* **Required action**:
Search the data below for the line containing "in *; try lia;", then please set down that line and all remaining ones exactly as written.
━━━━━━━━━━━━━━━━━━━━
Lemma tracks_shr_1 num D n r : 0 <= n → 0 < D → tracks num D n r → tracks num D (n + 1) (shr_1 r).
Proof.
  intros Hn HD [Hm (rest & Hnum & Hrest & Hr & Hex)].
  assert (Hp : 2 ^ (n + 1) * D = 2 * (2 ^ n * D)) by (rewrite Z.pow_add_r by lia; lia).
  set (u := 2 ^ n * D) in *.
  assert (Hstep : ∃ q b, shr_m r = 2 * q + Z.b2z b ∧ 0 <= q ∧
    shr_1 r = Build_shr_record q b (shr_r r || shr_s r)).
  { destruct r as [[|[p|p|]|p] r s]; simpl in *; try lia;
      [exists 0, false|exists (Zpos p), true|exists (Zpos p), false|exists 0, true]; simpl; split_and!; lia || done. }
  destruct Hstep as (q & b & Hq & Hq0 & ->). split; [done|].
  exists (Z.b2z b * u + rest). cbn [shr_m shr_r shr_s]. rewrite Hp.
  split; [rewrite Hnum, Hq; ring|]. destruct b; cbn [Z.b2z orb]; (split; [destruct (shr_r r); lia|]).
  - split; [|done]. split; [lia|]. intros He. rewrite (Hex He). lia.
  - split; [lia|]. intros He. rewrite (Hex He). lia.
Qed.

Lemma tracks_iter p num D n r :
  0 <= n → 0 < D → tracks num D n r → tracks num D (n + Zpos p) (iter_pos shr_1 p r).
Proof.
  intros Hn HD. revert n r Hn. induction p as [p IH|p IH|]; intros n r Hn Ht; cbn [iter_pos].
  - replace (n + Zpos p~1) with (n + 1 + Zpos p + Zpos p) by lia. auto using tracks_shr_1 with lia.
  - replace (n + Zpos p~0) with (n + Zpos p + Zpos p) by lia. auto with lia.
  - auto using tracks_shr_1.
Qed.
━━━━━━━━━━━━━━━━━━━━
* **Answer for this exercise**:
  { destruct r as [[|[p|p|]|p] r s]; simpl in *; try lia;
      [exists 0, false|exists (Zpos p), true|exists (Zpos p), false|exists 0, true]; simpl; split_and!; lia || done. }
  destruct Hstep as (q & b & Hq & Hq0 & ->). split; [done|].
  exists (Z.b2z b * u + rest). cbn [shr_m shr_r shr_s]. rewrite Hp.
  split; [rewrite Hnum, Hq; ring|]. destruct b; cbn [Z.b2z orb]; (split; [destruct (shr_r r); lia|]).
  - split; [|done]. split; [lia|]. intros He. rewrite (Hex He). lia.
  - split; [lia|]. intros He. rewrite (Hex He). lia.
Qed.

Lemma tracks_iter p num D n r :
  0 <= n → 0 < D → tracks num D n r → tracks num D (n + Zpos p) (iter_pos shr_1 p r).
Proof.
  intros Hn HD. revert n r Hn. induction p as [p IH|p IH|]; intros n r Hn Ht; cbn [iter_pos].
  - replace (n + Zpos p~1) with (n + 1 + Zpos p + Zpos p) by lia. auto using tracks_shr_1 with lia.
  - replace (n + Zpos p~0) with (n + Zpos p + Zpos p) by lia. auto with lia.
  - auto using tracks_shr_1.
Qed.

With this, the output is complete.